In the patent, Amazon provides a drawing of a man that is moving his arms in an unwelcoming manner, and a speech bubble to indicate that he is saying something to the drone. It says that the drone is able to use people's voice commands to be able to take better paths to the delivery location.

Another diagram in the patent shows the process that the drone goes through in order to interpret the human's gesture and respond to it. It would first receive the gesture, then access a database of gestures, determine what the gesture means, and then proceed according to the gesture and the delivery instructions.

It would also come equipped with sensors including a depth sensor and cameras to detect visible, infrared, and ultraviolet light. This would allow it to recognize hand and body gestures, and human voices and movement.
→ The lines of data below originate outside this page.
#[global] Instance ALSASeqQuerySubscribeType_enum : GEnum ALSASeqQuerySubscribeType := {|
  value a :=
    match a with
    | ALSASEQ_QUERY_SUBSCRIBE_TYPE_READ => 0
    | ALSASEQ_QUERY_SUBSCRIBE_TYPE_WRITE => 1
    end;
  enumerators := [
    ALSASEQ_QUERY_SUBSCRIBE_TYPE_READ; ALSASEQ_QUERY_SUBSCRIBE_TYPE_WRITE
  ];
|}.

#[global] Instance ALSASeqQuerySubscribeType_laws : GEnumLaws ALSASeqQuerySubscribeType.
Proof. enumeration. Qed.

Inductive ALSASeqQueueTimerType :=
  | ALSASEQ_QUEUE_TIMER_TYPE_ALSA.

#[global] Instance ALSASeqQueueTimerType_eq_dec : EqDecision ALSASeqQueueTimerType.
Proof. solve_decision. Defined.

#[global] Instance ALSASeqQueueTimerType_enum : GEnum ALSASeqQueueTimerType := {|
  value a :=
    match a with
    | ALSASEQ_QUEUE_TIMER_TYPE_ALSA => 0
    end;
  enumerators := [
    ALSASEQ_QUEUE_TIMER_TYPE_ALSA
  ];
|}.

#[global] Instance ALSASeqQueueTimerType_laws : GEnumLaws ALSASeqQueueTimerType.
Proof. enumeration. Qed.

Inductive ALSASeqRemoveFilterFlag :=
  | ALSASEQ_REMOVE_FILTER_FLAG_INPUT
  | ALSASEQ_REMOVE_FILTER_FLAG_OUTPUT
  | ALSASEQ_REMOVE_FILTER_FLAG_DEST
  | ALSASEQ_REMOVE_FILTER_FLAG_DEST_CHANNEL
  | ALSASEQ_REMOVE_FILTER_FLAG_TIME_BEFORE
  | ALSASEQ_REMOVE_FILTER_FLAG_TIME_AFTER
  | ALSASEQ_REMOVE_FILTER_FLAG_TIME_TICK
  | ALSASEQ_REMOVE_FILTER_FLAG_EVENT_TYPE
  | ALSASEQ_REMOVE_FILTER_FLAG_IGNORE_OFF
  | ALSASEQ_REMOVE_FILTER_FLAG_TAG_MATCH.
Lemma sub_app_l a b n : (n <= length a)%nat -> sub 0 n (a ++ b) = sub 0 n a.
Proof. intros. unfold sub. rewrite !drop_0. by apply take_app_le. Qed.

Lemma sub_app_skip a b n : sub (length a) n (a ++ b) = sub 0 n b.
Proof. unfold sub. by rewrite drop_app_length, drop_0. Qed.

Lemma sub_app_r a b o n : (length a <= o)%nat -> sub o n (a ++ b) = sub (o - length a) n b.
Proof. intros. unfold sub. by rewrite drop_app_ge by lia. Qed.

Lemma sub_sub o n o' n' l : (o' + n' <= n)%nat -> sub o' n' (sub o n l) = sub (o + o') n' l.
Proof.
  intros. unfold sub. rewrite take_drop_commute, take_take.
  replace ((o' + n') `min` n)%nat with (o' + n')%nat by lia.
  rewrite <-take_drop_commute. by rewrite drop_drop.
Qed.

Lemma memcpy_some off src dst :
  (off + length src <= length dst)%nat -> memcpy off src dst = Some (splice off src dst).
Proof. intros. unfold memcpy. by rewrite bool_decide_true. Qed.

Lemma memcpy_inv off src dst d :
  memcpy off src dst = Some d ->
  (off + length src <= length dst)%nat /\ d = splice off src dst.
Proof. unfold memcpy. case_bool_decide; naive_solver. Qed.

Lemma read_some off n l : (off + n <= length l)%nat -> read off n l = Some (sub off n l).
Proof. intros. unfold read. by rewrite bool_decide_true. Qed.

Lemma read_inv off n l d :
  read off n l = Some d -> (off + n <= length l)%nat /\ d = sub off n l.
Proof. unfold read. case_bool_decide; naive_solver. Qed.

Lemma byte_at_ok l i : bytes_ok l -> is_byte (byte_at l i).
Proof.
  intros H. unfold byte_at. destruct (l !! i) eqn:E; simpl.
  - by eapply Forall_lookup_1.
  - unfold is_byte. lia.
Qed.

Arguments sub : simpl never.
Arguments splice : simpl never.
Arguments memcpy : simpl never.
Arguments read : simpl never.
Arguments zeros : simpl never.
Arguments le_bytes : simpl never.
Arguments be_bytes : simpl never.

(** ** String literals *)
Definition bstr (s : string) : list Z :=
  map (fun a => Z.of_nat (Ascii.nat_of_ascii a)) (String.list_ascii_of_string s).

(** ** Automation

    [wp_step] applies the rule for the head of the computation; [wp_go] walks
    through straight-line code and splits on every test.  The database [fw]
    holds the facts about buffer lengths and byte ranges. *)
Ltac wp_step :=
  lazymatch goal with
  | |- wp _ (ret _) _ _ => apply wp_ret
  | |- wp _ (gets _) _ _ => apply wp_gets
  | |- wp _ get _ _ => apply wp_gets
  | |- wp _ (update _) _ _ => apply wp_update
  | |- wp _ (bind _ _) _ _ => apply wp_bind
  | |- wp _ (try _ _) _ _ => apply wp_try
  | |- wp _ (tryr _ _) _ _ => apply wp_tryr
  | |- wp _ (match ?x with _ => _ end) _ _ => destruct x eqn:?
  end; cbv beta iota.

Ltac wp_go := repeat wp_step.

Create HintDb fw discriminated.
#[export] Hint Resolve zeros_ok le_bytes_ok be_bytes_ok splice_ok sub_ok u8_byte byte_at_ok : fw.
Create Rewrite HintDb fw_len.
#[export] Hint Rewrite le_bytes_length be_bytes_length @length_app @length_replicate
  @length_take @length_drop @length_map @length_reverse @length_cons @length_nil : fw_len.

(** [len] decides a goal about the lengths of buffers. *)
Ltac len := unfold zeros in *; repeat progress (autorewrite with fw_len in *);
            cbn [length] in *; lia.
To be able to deliver their items, the packages will contain extra packaging. Also, the drone will be able to land with the package. To able to deliver these packages from the air, Amazon patented a floating warehouse.

Airborne Fulfillment Center

In 2016, Amazon was awarded the patent for a flying warehouse where it would launch its drone fleet to deliver packages. In the plans, the warehouse is called an airborne fulfillment center and it would be an airship or blimp that would cruise around at an altitude of 45,000 feet.

The filing for the patent indicates that the airship would remain in the air at all times. It would be refueled and replenished using a shuttle. To operate, Amazon would likely require regulatory approval from federal authorities controlling the skies.